(Work task)
Set down, character for character, everything in the records below from the line holding "(* ===== verification/CfgTraces.v ===== *)" down to the line holding "Lemma repr_adj d", and no other line.

(Data listing)
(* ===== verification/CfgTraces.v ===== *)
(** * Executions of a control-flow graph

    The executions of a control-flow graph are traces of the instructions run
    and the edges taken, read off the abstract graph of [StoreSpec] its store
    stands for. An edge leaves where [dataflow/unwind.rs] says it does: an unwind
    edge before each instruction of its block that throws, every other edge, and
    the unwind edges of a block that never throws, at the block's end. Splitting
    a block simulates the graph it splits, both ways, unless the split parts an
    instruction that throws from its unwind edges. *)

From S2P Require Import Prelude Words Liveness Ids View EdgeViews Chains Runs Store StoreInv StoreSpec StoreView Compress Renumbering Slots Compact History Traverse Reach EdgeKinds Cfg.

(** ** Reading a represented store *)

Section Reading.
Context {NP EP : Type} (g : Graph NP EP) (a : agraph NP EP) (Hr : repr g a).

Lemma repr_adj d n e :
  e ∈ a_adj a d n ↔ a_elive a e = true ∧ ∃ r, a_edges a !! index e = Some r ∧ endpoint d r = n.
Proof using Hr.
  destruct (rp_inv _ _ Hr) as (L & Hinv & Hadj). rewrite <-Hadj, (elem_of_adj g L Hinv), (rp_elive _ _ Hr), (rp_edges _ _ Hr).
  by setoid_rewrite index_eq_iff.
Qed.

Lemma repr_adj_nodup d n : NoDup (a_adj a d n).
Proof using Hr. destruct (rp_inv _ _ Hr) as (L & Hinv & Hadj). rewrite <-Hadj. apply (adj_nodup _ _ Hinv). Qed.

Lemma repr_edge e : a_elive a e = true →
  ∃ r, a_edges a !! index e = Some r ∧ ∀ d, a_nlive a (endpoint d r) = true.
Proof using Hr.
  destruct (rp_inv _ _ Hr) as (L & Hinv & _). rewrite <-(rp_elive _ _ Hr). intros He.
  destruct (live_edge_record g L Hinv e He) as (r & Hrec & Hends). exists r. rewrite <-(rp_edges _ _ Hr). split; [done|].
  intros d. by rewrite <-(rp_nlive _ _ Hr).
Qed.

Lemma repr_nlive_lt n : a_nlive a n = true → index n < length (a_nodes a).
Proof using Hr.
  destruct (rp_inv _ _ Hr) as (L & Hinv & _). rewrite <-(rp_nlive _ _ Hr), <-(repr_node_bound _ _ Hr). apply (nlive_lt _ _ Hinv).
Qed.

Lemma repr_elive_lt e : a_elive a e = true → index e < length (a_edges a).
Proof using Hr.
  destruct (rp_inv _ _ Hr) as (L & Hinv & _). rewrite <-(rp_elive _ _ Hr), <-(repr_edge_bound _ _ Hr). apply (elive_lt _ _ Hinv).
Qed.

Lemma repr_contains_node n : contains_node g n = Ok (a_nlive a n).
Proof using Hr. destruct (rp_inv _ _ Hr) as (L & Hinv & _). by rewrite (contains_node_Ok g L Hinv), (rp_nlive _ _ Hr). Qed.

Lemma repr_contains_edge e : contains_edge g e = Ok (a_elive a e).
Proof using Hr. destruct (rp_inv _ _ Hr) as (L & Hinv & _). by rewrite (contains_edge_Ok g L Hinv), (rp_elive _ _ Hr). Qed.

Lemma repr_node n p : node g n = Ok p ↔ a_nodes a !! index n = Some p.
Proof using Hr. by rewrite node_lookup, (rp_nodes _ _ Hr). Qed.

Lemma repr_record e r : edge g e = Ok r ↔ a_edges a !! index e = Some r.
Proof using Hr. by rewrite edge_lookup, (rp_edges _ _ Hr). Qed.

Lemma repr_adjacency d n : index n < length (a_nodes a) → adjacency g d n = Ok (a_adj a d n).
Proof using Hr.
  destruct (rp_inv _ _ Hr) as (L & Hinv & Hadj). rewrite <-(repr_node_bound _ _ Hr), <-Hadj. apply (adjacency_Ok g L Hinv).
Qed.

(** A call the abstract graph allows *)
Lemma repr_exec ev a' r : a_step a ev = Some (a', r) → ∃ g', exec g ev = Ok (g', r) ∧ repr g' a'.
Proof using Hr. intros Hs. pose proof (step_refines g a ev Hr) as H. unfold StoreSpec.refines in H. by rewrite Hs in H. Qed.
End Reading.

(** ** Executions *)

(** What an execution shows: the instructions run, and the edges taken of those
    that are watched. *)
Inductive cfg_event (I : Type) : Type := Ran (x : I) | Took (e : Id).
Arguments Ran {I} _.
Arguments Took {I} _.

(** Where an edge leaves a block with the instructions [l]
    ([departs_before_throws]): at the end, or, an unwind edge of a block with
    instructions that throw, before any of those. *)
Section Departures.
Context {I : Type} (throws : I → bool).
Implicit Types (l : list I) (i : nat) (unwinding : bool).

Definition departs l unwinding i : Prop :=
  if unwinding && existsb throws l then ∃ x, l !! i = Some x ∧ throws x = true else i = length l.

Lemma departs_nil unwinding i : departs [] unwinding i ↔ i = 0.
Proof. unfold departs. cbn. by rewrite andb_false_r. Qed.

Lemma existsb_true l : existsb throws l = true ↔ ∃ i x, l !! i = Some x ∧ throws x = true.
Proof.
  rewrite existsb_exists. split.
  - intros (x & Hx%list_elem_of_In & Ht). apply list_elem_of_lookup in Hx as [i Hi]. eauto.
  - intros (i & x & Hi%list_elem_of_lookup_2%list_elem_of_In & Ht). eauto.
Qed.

* * *

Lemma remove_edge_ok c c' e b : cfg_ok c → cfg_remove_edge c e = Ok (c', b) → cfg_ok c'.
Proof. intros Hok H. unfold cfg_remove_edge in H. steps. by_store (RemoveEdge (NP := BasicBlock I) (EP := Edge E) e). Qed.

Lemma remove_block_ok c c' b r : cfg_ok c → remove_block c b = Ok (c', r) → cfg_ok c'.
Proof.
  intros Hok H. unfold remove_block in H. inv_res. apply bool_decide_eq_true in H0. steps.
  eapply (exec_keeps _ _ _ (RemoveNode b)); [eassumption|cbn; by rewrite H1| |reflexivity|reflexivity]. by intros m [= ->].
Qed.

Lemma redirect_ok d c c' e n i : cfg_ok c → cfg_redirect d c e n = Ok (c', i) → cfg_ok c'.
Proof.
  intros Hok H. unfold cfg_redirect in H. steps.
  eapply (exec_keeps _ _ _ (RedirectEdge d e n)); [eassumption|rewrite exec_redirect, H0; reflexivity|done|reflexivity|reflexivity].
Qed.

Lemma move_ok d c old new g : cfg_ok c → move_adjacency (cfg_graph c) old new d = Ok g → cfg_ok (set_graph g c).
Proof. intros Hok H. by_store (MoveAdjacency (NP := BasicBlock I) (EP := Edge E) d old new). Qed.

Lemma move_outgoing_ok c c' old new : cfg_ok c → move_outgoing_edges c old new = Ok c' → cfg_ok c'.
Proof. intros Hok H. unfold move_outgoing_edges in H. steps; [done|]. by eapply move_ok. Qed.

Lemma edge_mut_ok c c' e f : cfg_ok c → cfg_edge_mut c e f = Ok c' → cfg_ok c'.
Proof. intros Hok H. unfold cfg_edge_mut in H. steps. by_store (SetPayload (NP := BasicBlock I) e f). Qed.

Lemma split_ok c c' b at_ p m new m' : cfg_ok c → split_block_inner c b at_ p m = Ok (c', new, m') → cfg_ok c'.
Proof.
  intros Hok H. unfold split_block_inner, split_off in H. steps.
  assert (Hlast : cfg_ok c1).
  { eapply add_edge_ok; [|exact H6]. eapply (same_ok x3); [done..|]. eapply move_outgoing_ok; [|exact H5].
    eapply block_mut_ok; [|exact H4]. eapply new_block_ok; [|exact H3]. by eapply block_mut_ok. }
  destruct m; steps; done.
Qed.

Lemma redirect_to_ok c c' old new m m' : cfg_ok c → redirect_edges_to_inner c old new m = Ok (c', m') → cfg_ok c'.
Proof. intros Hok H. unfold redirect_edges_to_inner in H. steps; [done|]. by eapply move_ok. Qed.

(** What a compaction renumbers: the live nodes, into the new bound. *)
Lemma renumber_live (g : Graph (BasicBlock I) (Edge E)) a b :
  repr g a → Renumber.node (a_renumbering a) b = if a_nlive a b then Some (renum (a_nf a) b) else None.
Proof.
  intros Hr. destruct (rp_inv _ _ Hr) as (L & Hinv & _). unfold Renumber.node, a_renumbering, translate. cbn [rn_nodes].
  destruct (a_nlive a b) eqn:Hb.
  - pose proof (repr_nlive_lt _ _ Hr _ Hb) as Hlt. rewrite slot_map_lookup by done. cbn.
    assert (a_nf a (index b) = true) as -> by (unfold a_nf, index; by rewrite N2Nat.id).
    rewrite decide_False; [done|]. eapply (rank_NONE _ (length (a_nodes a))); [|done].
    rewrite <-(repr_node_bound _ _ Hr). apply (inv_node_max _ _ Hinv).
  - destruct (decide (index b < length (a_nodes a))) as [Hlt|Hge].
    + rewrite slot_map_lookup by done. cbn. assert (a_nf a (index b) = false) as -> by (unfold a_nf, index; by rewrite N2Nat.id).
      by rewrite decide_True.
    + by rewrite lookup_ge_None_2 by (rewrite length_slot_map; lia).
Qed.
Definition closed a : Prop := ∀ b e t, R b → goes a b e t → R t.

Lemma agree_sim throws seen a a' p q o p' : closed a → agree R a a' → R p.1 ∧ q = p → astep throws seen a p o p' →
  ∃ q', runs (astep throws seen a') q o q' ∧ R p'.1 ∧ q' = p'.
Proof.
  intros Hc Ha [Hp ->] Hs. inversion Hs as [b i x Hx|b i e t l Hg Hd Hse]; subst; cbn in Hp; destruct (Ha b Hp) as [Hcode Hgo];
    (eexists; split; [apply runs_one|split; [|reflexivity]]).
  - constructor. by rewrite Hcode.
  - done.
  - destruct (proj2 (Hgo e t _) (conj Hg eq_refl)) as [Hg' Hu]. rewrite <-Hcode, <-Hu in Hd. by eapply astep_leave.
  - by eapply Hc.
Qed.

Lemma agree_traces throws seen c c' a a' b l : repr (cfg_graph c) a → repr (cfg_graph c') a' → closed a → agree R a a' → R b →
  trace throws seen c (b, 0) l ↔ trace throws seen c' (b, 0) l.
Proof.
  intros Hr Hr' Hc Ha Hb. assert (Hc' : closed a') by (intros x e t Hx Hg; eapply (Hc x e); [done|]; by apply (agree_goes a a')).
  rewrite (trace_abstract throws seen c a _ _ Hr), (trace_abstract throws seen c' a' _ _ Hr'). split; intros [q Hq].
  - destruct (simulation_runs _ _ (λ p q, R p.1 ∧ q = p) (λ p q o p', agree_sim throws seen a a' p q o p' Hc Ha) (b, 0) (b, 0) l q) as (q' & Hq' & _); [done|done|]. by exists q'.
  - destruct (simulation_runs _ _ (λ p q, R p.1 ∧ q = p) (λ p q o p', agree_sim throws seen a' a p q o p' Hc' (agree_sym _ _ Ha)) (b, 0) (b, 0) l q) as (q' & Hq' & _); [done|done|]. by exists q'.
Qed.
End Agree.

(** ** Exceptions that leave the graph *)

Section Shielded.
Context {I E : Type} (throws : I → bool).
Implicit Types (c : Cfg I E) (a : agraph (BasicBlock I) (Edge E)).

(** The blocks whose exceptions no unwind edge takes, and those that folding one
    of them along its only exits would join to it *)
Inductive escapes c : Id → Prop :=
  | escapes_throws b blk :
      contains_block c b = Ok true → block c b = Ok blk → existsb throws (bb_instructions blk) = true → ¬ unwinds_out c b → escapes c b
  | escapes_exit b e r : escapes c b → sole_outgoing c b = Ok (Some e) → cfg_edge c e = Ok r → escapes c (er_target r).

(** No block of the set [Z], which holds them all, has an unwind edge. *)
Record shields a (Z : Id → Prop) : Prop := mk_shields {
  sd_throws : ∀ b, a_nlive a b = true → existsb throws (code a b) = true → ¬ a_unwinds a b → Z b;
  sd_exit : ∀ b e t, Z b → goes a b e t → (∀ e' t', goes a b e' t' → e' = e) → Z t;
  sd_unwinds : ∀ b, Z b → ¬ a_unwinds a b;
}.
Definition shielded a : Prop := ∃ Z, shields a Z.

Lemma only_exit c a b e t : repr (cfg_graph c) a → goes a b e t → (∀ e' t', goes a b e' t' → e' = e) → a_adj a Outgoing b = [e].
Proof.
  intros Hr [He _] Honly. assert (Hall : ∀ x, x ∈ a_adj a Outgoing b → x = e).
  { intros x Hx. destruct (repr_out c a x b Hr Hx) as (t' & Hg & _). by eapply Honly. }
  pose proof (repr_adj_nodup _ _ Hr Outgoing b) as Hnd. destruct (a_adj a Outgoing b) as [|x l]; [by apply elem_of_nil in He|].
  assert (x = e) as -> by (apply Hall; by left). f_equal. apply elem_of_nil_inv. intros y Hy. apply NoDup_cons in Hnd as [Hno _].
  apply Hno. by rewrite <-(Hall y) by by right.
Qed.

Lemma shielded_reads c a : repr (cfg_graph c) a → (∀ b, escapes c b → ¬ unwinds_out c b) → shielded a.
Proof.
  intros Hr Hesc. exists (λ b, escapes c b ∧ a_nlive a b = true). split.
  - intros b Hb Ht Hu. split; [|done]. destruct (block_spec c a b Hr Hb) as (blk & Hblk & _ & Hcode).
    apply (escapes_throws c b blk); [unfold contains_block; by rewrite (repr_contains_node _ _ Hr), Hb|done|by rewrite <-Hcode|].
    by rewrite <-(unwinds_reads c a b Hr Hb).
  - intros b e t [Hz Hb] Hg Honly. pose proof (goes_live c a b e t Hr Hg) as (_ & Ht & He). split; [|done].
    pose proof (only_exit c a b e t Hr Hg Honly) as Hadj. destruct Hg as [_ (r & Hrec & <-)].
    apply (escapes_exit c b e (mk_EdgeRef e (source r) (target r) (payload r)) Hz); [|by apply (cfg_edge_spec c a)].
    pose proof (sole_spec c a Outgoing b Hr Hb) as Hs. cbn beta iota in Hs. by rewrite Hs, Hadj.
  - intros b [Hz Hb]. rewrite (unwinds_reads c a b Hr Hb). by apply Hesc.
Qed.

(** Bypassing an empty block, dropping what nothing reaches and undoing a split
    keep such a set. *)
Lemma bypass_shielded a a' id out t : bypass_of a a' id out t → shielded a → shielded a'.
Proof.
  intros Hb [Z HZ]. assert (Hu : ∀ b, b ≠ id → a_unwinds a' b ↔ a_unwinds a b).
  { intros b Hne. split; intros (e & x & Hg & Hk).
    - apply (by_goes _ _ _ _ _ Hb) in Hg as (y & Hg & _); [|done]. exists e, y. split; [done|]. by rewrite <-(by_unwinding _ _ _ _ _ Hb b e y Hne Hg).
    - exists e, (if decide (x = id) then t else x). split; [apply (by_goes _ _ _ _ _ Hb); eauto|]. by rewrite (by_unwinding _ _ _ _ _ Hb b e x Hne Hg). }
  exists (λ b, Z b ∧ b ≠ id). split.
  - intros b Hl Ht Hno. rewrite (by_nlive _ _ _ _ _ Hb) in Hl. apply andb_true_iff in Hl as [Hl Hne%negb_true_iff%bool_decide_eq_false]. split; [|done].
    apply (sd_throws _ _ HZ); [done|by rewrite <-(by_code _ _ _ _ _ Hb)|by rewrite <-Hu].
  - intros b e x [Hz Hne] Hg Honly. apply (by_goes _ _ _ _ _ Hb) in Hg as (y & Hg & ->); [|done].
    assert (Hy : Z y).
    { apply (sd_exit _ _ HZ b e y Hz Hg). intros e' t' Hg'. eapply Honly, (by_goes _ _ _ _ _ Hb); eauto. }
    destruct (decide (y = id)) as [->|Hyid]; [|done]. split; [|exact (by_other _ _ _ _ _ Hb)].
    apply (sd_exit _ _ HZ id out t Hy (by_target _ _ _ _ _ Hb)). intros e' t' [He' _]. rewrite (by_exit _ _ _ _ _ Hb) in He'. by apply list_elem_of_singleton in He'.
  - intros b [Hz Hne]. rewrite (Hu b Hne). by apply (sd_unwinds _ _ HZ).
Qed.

...

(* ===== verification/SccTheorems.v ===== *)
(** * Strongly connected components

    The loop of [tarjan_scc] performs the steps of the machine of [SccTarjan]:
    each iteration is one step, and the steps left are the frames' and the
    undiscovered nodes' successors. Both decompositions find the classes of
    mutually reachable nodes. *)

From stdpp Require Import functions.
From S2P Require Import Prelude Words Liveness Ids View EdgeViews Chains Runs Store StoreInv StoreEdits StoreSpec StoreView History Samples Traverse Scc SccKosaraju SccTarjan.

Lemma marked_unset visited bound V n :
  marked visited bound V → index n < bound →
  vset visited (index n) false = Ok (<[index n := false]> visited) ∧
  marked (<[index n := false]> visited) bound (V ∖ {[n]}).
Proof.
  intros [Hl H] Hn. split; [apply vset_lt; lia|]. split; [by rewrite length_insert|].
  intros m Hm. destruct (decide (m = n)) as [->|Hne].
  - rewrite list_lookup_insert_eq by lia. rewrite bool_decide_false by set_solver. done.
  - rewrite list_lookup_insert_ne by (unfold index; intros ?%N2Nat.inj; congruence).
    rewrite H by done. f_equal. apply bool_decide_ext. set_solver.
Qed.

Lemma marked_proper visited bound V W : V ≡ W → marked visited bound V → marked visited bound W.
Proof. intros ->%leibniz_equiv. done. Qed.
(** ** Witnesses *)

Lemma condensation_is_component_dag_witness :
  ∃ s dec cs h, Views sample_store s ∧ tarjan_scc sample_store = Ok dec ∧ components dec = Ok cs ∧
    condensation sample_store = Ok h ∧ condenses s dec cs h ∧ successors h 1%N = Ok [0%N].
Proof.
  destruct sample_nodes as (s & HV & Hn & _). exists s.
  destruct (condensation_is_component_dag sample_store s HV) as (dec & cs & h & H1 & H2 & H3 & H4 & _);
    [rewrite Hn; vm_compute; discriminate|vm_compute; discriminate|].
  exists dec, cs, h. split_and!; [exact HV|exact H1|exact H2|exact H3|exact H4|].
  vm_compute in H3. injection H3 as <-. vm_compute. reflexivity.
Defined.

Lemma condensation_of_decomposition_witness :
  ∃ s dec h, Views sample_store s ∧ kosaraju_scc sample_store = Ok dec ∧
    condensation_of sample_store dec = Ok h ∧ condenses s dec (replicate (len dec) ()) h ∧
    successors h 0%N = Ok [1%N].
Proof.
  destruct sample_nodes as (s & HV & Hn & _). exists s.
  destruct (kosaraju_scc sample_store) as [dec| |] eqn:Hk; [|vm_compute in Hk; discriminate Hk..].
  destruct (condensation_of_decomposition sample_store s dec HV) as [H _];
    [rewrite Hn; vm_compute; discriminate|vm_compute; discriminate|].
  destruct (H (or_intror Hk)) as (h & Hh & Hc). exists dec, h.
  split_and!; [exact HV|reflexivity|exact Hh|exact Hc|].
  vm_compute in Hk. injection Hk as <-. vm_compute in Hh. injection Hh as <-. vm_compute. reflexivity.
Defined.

(Solution to this problem)
(* ===== verification/CfgTraces.v ===== *)
(** * Executions of a control-flow graph

    The executions of a control-flow graph are traces of the instructions run
    and the edges taken, read off the abstract graph of [StoreSpec] its store
    stands for. An edge leaves where [dataflow/unwind.rs] says it does: an unwind
    edge before each instruction of its block that throws, every other edge, and
    the unwind edges of a block that never throws, at the block's end. Splitting
    a block simulates the graph it splits, both ways, unless the split parts an
    instruction that throws from its unwind edges. *)

From S2P Require Import Prelude Words Liveness Ids View EdgeViews Chains Runs Store StoreInv StoreSpec StoreView Compress Renumbering Slots Compact History Traverse Reach EdgeKinds Cfg.

(** ** Reading a represented store *)

Section Reading.
Context {NP EP : Type} (g : Graph NP EP) (a : agraph NP EP) (Hr : repr g a).

Lemma repr_adj d n e :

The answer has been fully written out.